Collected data
______

(** Every slot keeps its sequence or gets the new one, lengths only grow, and
    the slots of [ids] hold a sequence at least as long as the new one. *)
Record longer ids seq lg lg' : Prop := {
  lg_len : len lg' = len lg;
  lg_new : forall j x, idx lg' j = Some (Some x) -> idx lg j = Some (Some x) \/ (x = seq /\ j ∈ ids);
  lg_grow : forall j x, idx lg j = Some (Some x) -> exists x', idx lg' j = Some (Some x') /\ len x <= len x';
  lg_ids : forall j, j ∈ ids -> exists x', idx lg' j = Some (Some x') /\ len seq <= len x';
}.

Lemma longer_set i seq lg lg' :
  upd lg i (Some seq) = Some lg' -> (forall x, idx lg i = Some (Some x) -> len x <= len seq) ->
  longer [i] seq lg lg'.
Proof.
  intros Hu Hx; split.
  - by eapply upd_len.
  - intros j x Hj; destruct (decide (i = j)) as [->|Hne].
    + rewrite (idx_upd_eq _ _ _ _ Hu) in Hj; simplify_eq; right; split; [done|left].
    + rewrite (idx_upd_ne _ _ _ _ _ Hu Hne) in Hj; by left.
  - intros j x Hj; destruct (decide (i = j)) as [->|Hne].
    + exists seq; rewrite (idx_upd_eq _ _ _ _ Hu); eauto.
    + exists x; rewrite (idx_upd_ne _ _ _ _ _ Hu Hne); split; [done|lia].
  - intros j ->%list_elem_of_singleton; exists seq; rewrite (idx_upd_eq _ _ _ _ Hu); split; [done|lia].
Qed.

Lemma longer_keep i x seq lg : idx lg i = Some (Some x) -> len seq <= len x -> longer [i] seq lg lg.
Proof.
  intros Hi Hx; split; [done|by left|intros j y Hj; exists y; split; [done|lia]|].
  intros j ->%list_elem_of_singleton; eauto.
Qed.

Lemma longer_trans i ids seq lg1 lg2 lg3 :
  longer [i] seq lg1 lg2 -> longer ids seq lg2 lg3 -> longer (i :: ids) seq lg1 lg3.
Proof.
  intros [L1 N1 G1 I1] [L2 N2 G2 I2]; split; [congruence| | |].
  - intros j x [Hj|[-> Hj]]%N2; [|right; split; [done|by right]].
    apply N1 in Hj as [Hj|[-> ->%list_elem_of_singleton]]; [by left|right; split; [done|left]].
  - intros j x (x1 & Hx1 & Hl1)%G1; destruct (G2 _ _ Hx1) as (x2 & Hx2 & Hl2); exists x2; split; [done|lia].
  - intros j [->|Hj]%elem_of_cons; [|by apply I2].
    destruct (I1 i ltac:(left)) as (x1 & Hx1 & Hl1); destruct (G2 _ _ Hx1) as (x2 & Hx2 & Hl2).
    exists x2; split; [done|lia].
Qed.

Lemma longestLoop_longer ids seq lg lg' : longestLoop ids seq lg = Some lg' -> longer ids seq lg lg'.
Proof.
  revert lg; induction ids as [|i ids IH]; intros lg H; cbn [longestLoop] in H.
  { injection H as <-; split; [done|by left|intros j x Hj; exists x; split; [done|lia]|].
    intros j Hj; by apply elem_of_nil in Hj. }
  destruct (idx lg i) as [old|] eqn:Eo; cbn [mbind option_bind] in H; [|done].
  destruct (match old with None => true | Some l => len seq >? len l end) eqn:Et.
  - destruct (upd lg i (Some seq)) as [lg1|] eqn:Eu; cbn [mbind option_bind] in H; [|done].
    eapply longer_trans; [|by apply IH]. apply longer_set; [done|].
    intros x Hx; rewrite Eo in Hx; injection Hx as ->. zbool; lia.
  - cbn [mbind option_bind] in H. destruct old as [x|]; [|done]. zbool.
    eapply longer_trans; [|by apply IH]. by apply (longer_keep _ x).
Qed.

(** A sequence none of whose members lacks one as long is not recorded again:
    the pointers kept in [longest] are one per sequence. *)
Lemma longestLoop_again ids seq lg :
  (forall i, i ∈ ids -> exists x, idx lg i = Some (Some x) /\ len seq <= len x) ->
  longestLoop ids seq lg = Some lg.
Proof.
  induction ids as [|i ids IH]; intros H; [done|]; cbn [longestLoop].
  destruct (H i ltac:(left)) as (x & -> & Hx); cbn [mbind option_bind].
  replace (len seq >? len x) with false by (symmetry; rewrite Z.gtb_ltb, Z.ltb_ge; lia).
  cbn [mbind option_bind]. apply IH; intros j Hj; apply H; by right.
Qed.
End longest.

(** ** The invariant of the search *)

Section partial.
Context {St In Out : Type} (model : Model St In Out) (computePartial : bool).
Notation ent := (entry In Out).
Notation heap := (gmap loc (node In Out)).
Notation srch := (search St In Out).
Context (head_ : loc) (n : Z) (all : list (loc * ent)).
Hypothesis ids_all : forall i, 0 <= i < n -> exists x e, (x, e) ∈ all /\ eid e = i.
Implicit Types (h : heap) (b : bitset) (st : St) (ids seq : list Z).
Notation rem := (rem all).
Notation level := (level head_ n all).
Lemma covers_all (seen : list nat) :
  NoDup seen -> (forall i, i ∈ seen -> (i < n)%nat) -> (n <= length seen)%nat -> forall i, (i < n)%nat -> i ∈ seen.
Proof.
  intros Hnd Hr Hl i Hi. assert (Hsub : seen ⊆+ seq 0 n).
  { apply NoDup_submseteq; [done|]. intros j Hj; apply elem_of_seq; specialize (Hr j Hj); lia. }
  apply submseteq_length_Permutation in Hsub; [|by rewrite length_seq].
  rewrite Hsub; apply elem_of_seq; lia.
Qed.

(** Whatever arrives in whatever order, a verdict is a fact about the
    partitions. *)
Lemma collect_sound arrivals (seen : list nat) ok ok' timedOut :
  NoDup (finished arrivals ++ seen) -> (forall i, i ∈ seen -> (i < n)%nat /\ (ok = true -> good i)) ->
  (ok = false -> exists i, (i < n)%nat /\ ~ good i) ->
  collect run computeInfo (Z.of_nat n) (len seen) ok arrivals = Some (ok', timedOut) ->
  (ok' = false -> exists i, (i < n)%nat /\ ~ good i)
  /\ (ok' = true -> timedOut = false -> forall i, (i < n)%nat -> good i).
Proof.
  revert seen ok; induction arrivals as [|[i|] arrivals IH]; intros seen ok Hnd Hseen Hbad H; cbn [collect] in H; [done| |by simplify_eq].
  destruct (run i) as [r|] eqn:Er; cbn [mbind option_bind] in H; [|done].
  destruct (run_ok _ _ Er) as [Hi Hgood]. cbn [finished omap list_omap] in Hnd; fold (finished arrivals) in Hnd.
  assert (Hnd' : NoDup (finished arrivals ++ i :: seen)) by (by rewrite <- Permutation_middle).
  assert (Hseen' : forall j, j ∈ i :: seen -> (j < n)%nat /\ (ok && r = true -> good j)).
  { intros j [->|Hj]%elem_of_cons; [split; [done|]|destruct (Hseen j Hj); split; [done|]]; intros [-> ->]%andb_true_iff; tauto. }
  assert (Hbad' : ok && r = false -> exists j, (j < n)%nat /\ ~ good j).
  { destruct ok; [|by intros _; auto]. destruct r; [done|]. intros _; exists i; split; [done|]. rewrite <- Hgood; done. }
  replace (len seen + 1) with (len (i :: seen)) in H by (rewrite len_cons; lia).
  destruct (negb (ok && r) && negb computeInfo) eqn:Es; [|case_if_in H].
  - simplify_eq. destruct (ok && r); [done|]. split; [auto|done].
  - simplify_eq. split; [done|]. intros Ht _ j Hj. apply Hseen'; [|done].
    apply covers_all; [by apply NoDup_app in Hnd' as (_ & _ & ?)|naive_solver|unfold len in *; zbool; lia|done].
  - eapply IH; [..|exact H]; done.
Qed.
(* ===== verification/Visual.v ===== *)
(** * porcupine: what is kept of a check, and its visualization

    The [linearizationInfo] of [porcupine/checker.go] and the data of
    [porcupine/visualization.go].

    The functions of [porcupine/checker.go] that return a verdict and a
    [linearizationInfo] are modelled by their verdict in [Porcupine.v]; module
    [Verbose] adds the second result. A goroutine whose result has not arrived
    when the timer fires sees the kill flag from then on, at an iteration of its
    search that [kills] gives.

    [longest] holds pointers to sequences, and a sequence is never recorded
    under two pointers ([CheckerPartial.longestLoop_again]): the sequences stand
    for the pointers. Ranging over the set of them gives some order.

    The JSON encoder, the file and the text of the page are parameters. *)

From S2P Require Import Prelude Checker Linearizability Porcupine.

#[local] Open Scope string_scope.
#[local] Open Scope Z_scope.
#[local] Open Scope list_scope.

Record linearizationInfo {In Out : Type} : Type := mkInfo {
  i_history : list (list (entry In Out));          (* for each partition, a list of entries *)
  i_partialLinearizations : list (list (list Z));  (* for each partition, a set of histories (list of ids) *)
}.
Arguments linearizationInfo : clear implicits.
Arguments mkInfo {In Out} _ _.

(** The goroutines whose result has arrived when the timer fires. *)
Fixpoint received (arrivals : list arrival) : list nat :=
  match arrivals with
  | Finished i :: arrivals => i :: received arrivals
  | _ => []
  end.

(** The sequences of [longest], each once, in the order of the range. *)
Definition partialsOf (rangeOrder : list (list Z) -> list (list Z)) (longest : list (option (list Z)))
    : list (list Z) :=
  rangeOrder (remove_dups (omap id longest)).

Module Verbose.
Section verbose.
Context {St In Out : Type} (ShallowEqual : St -> St -> bool).
Context (sort : list (entry In Out) -> list (entry In Out)).
Context (rangeOrder : list (list Z) -> list (list Z)).
Context (arrivals : list arrival) (kills : nat -> nat -> bool).
Context (fuel : nat).

(** [longest[i]], after the loops that wait for all goroutines. *)
Definition goroutineLongest (model : Model St In Out) (history : list (list (entry In Out))) (i : nat)
    : option (list (option (list Z))) :=
  subhistory ← history !! i;
  snd <$> checkSingle model subhistory true
            (if decide (i ∈ received arrivals) then neverKilled else kills i) fuel.

Definition checkParallel (model : Model St In Out) (history : list (list (entry In Out))) (computeInfo : bool)
    : option (CheckResult * linearizationInfo In Out) :=
  result ← Porcupine.checkParallel arrivals fuel model history computeInfo;
  if computeInfo then
    longest ← mapM (goroutineLongest model history) (seq 0 (length history));
    Some (result, mkInfo history (partialsOf rangeOrder <$> longest))
  else Some (result, mkInfo [] []).

Definition checkEvents (model : Model St In Out) (history : list (Event In Out)) (verbose : bool)
    : option (CheckResult * linearizationInfo In Out) :=
  let model := fillDefault ShallowEqual model in
  let partitions := default NoPartitionEvent (PartitionEvent model) history in
  checkParallel model ((fun sub => convertEntries (renumber sub)) <$> partitions) verbose.

Definition checkOperations (model : Model St In Out) (history : list (Operation In Out)) (verbose : bool)
    : option (CheckResult * linearizationInfo In Out) :=
  let model := fillDefault ShallowEqual model in
  let partitions := default NoPartition (Partition model) history in
  checkParallel model (makeEntries sort <$> partitions) verbose.

Definition CheckOperationsVerbose (model : Model St In Out) (history : list (Operation In Out))
    : option (CheckResult * linearizationInfo In Out) := checkOperations model history true.
Definition CheckEventsVerbose (model : Model St In Out) (history : list (Event In Out))
    : option (CheckResult * linearizationInfo In Out) := checkEvents model history true.
End verbose.
End Verbose.

(** ** The data of the page *)

Record historyElement : Type := mkHistoryElement {
  he_ClientId : Z; he_Start : Z; he_End : Z; he_Description : string }.

Record linearizationStep : Type := mkStep { Index : Z; StateDescription : string }.

Notation partialLinearization := (list linearizationStep).

Record partitionVisualizationData : Type := mkPartitionData {
  History : list historyElement;
  PartialLinearizations : list partialLinearization;
  Largest : gmap Z Z;
}.

Notation visualizationData := (list partitionVisualizationData).

Section visual.
Context {St In Out : Type}.

(** The fields of [Model] that describe operations and states; both may be
    nil, and a description of a value of the wrong type panics. *)
Record Describe : Type := mkDescribe {
  DescribeOperation : option (value In Out -> value In Out -> option string);
  DescribeState : option (St -> string);
}.

(* [DefaultDescribeOperation] and [DefaultDescribeState]: the values printed by [fmt] *)
Context (DefaultDescribeOperation : value In Out -> value In Out -> option string).
Context (DefaultDescribeState : St -> string).

Definition describeOperation (d : Describe) : value In Out -> value In Out -> option string :=
  default DefaultDescribeOperation (DescribeOperation d).
Definition describeState (d : Describe) : St -> string := default DefaultDescribeState (DescribeState d).

(** *** The history of a partition *)

Definition zeroElement : historyElement := mkHistoryElement 0 0 0 "".

(** What the loop over the entries keeps: [history], [callValue] and
    [returnValue]. *)
Definition historyLoopState : Type :=
  list historyElement * gmap Z (value In Out) * gmap Z (value In Out).

Definition historyStep (d : Describe) (elem : entry In Out) (s : historyLoopState) : option historyLoopState :=
  let '(history, callValue, returnValue) := s in
  old ← idx history (eid elem);
  match kind elem with
  | callEntry =>
      history ← upd history (eid elem)
        (mkHistoryElement (eclientId elem) (time elem) (he_End old) (he_Description old));
      Some (history, <[eid elem := evalue elem]> callValue, returnValue)
  | returnEntry =>
      description ← describeOperation d (default VNil (callValue !! eid elem)) (evalue elem);
      history ← upd history (eid elem)
        (mkHistoryElement (he_ClientId old) (he_Start old) (time elem) description);
      Some (history, callValue, <[eid elem := evalue elem]> returnValue)
  end.

Definition historyOf (d : Describe) (entries : list (entry In Out)) : option historyLoopState :=
  loopM (historyStep d) entries (replicate (Z.to_nat (len entries / 2)) zeroElement, ∅, ∅).

(** *** The partial linearizations *)

(** A step of the model on values; those of the wrong type panic. *)
Definition stepValue (model : Model St In Out) (state : St) (input output : value In Out) : option (bool * St) :=
  match input, output with
  | VIn i, VOut o => Some (Step model state i o)
  | _, _ => None
  end.

(** The two maps [largestIndex] and [largestSize]. *)
Notation largestMaps := (gmap Z Z * gmap Z Z)%type.

Definition noteLargest (i size histId : Z) (m : largestMaps) : largestMaps :=
  let '(largestIndex, largestSize) := m in
  if default 0 (largestSize !! histId) <? size
  then (<[histId := i]> largestIndex, <[histId := size]> largestSize)
  else m.

(** The loop over a partial linearization: [linearization[j]] is set for
    [j = 0, 1, ...]. *)
Definition linearStep (model : Model St In Out) (d : Describe) (callValue returnValue : gmap Z (value In Out))
    (i size histId : Z) (s : St * partialLinearization * largestMaps)
    : option (St * partialLinearization * largestMaps) :=
  let '(state, linearization, m) := s in
  '(ok, state) ← stepValue model state (default VNil (callValue !! histId)) (default VNil (returnValue !! histId));
  if negb ok then None
  else Some (state, linearization ++ [mkStep histId (describeState d state)], noteLargest i size histId m).

Definition partialStep (model : Model St In Out) (d : Describe) (callValue returnValue : gmap Z (value In Out))
    (p : nat * list Z) (s : list partialLinearization * largestMaps)
    : option (list partialLinearization * largestMaps) :=
  let '(i, partial) := p in
  let '(linearizations, m) := s in
  '(_, linearization, m) ← loopM (linearStep model d callValue returnValue (Z.of_nat i) (len partial)) partial
                             (Init model, [], m);
  Some (linearizations ++ [linearization], m).

(** [sortPartials] is [sort.Slice] by decreasing length; it also reorders the
    partials kept in [info]. *)
Context (sortPartials : list (list Z) -> list (list Z)).

Definition partitionData (model : Model St In Out) (d : Describe) (entries : list (entry In Out))
    (partials : list (list Z)) : option partitionVisualizationData :=
  '(history, callValue, returnValue) ← historyOf d entries;
  '(linearizations, (largestIndex, _)) ←
    loopM (partialStep model d callValue returnValue) (imap pair (sortPartials partials)) ([], (∅, ∅));
  Some (mkPartitionData history linearizations largestIndex).

Definition computeVisualizationData (model : Model St In Out) (d : Describe) (info : linearizationInfo In Out)
    : option visualizationData :=
  mapM (fun partition =>
    entries ← i_history info !! partition;
    partials ← i_partialLinearizations info !! partition;
    partitionData model d entries partials) (seq 0 (length (i_history info))).

(** *** Writing the page *)

(* [json.Marshal], [fmt.Fprintf] of the page with its data, and [os.Create] *)
Context {File Err : Type}.
Context (Marshal : visualizationData -> string + Err) (Fprintf : File -> string -> File * option Err).
Context (Create : string -> File + Err).

(** The file and the error returned. *)
Definition Visualize (model : Model St In Out) (d : Describe) (info : linearizationInfo In Out) (output : File)
    : option (File * option Err) :=
  data ← computeVisualizationData model d info;
  match Marshal data with
  | inr err => Some (output, Some err)
  | inl jsonData =>
      let '(output, err) := Fprintf output jsonData in
      Some (output, err)
  end.

Definition VisualizePath (model : Model St In Out) (d : Describe) (info : linearizationInfo In Out) (path : string)
    : option (option File * option Err) :=
  match Create path with
  | inr err => Some (None, Some err)
  | inl f => '(f, err) ← Visualize model d info f; Some (Some f, err)
  end.
End visual.

Arguments Describe : clear implicits.

(** [KvModel] describes operations, and leaves states to the default. *)
Definition KvDescribe : Describe string KvInput KvOutput :=
  mkDescribe
    (Some (fun input output =>
       match input, output with
       | VIn inp, VOut out => Some (Porcupine.DescribeOperation inp out)
       | _, _ => None
       end)) None.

______

- What you should do
Copy the lines above exactly. Start with the line containing "(** The loop", end with the line containing "(** [sortPartials] is", and include both.

- Completed task
(** The loop over a partial linearization: [linearization[j]] is set for
    [j = 0, 1, ...]. *)
Definition linearStep (model : Model St In Out) (d : Describe) (callValue returnValue : gmap Z (value In Out))
    (i size histId : Z) (s : St * partialLinearization * largestMaps)
    : option (St * partialLinearization * largestMaps) :=
  let '(state, linearization, m) := s in
  '(ok, state) ← stepValue model state (default VNil (callValue !! histId)) (default VNil (returnValue !! histId));
  if negb ok then None
  else Some (state, linearization ++ [mkStep histId (describeState d state)], noteLargest i size histId m).

Definition partialStep (model : Model St In Out) (d : Describe) (callValue returnValue : gmap Z (value In Out))
    (p : nat * list Z) (s : list partialLinearization * largestMaps)
    : option (list partialLinearization * largestMaps) :=
  let '(i, partial) := p in
  let '(linearizations, m) := s in
  '(_, linearization, m) ← loopM (linearStep model d callValue returnValue (Z.of_nat i) (len partial)) partial
                             (Init model, [], m);
  Some (linearizations ++ [linearization], m).

(** [sortPartials] is [sort.Slice] by decreasing length; it also reorders the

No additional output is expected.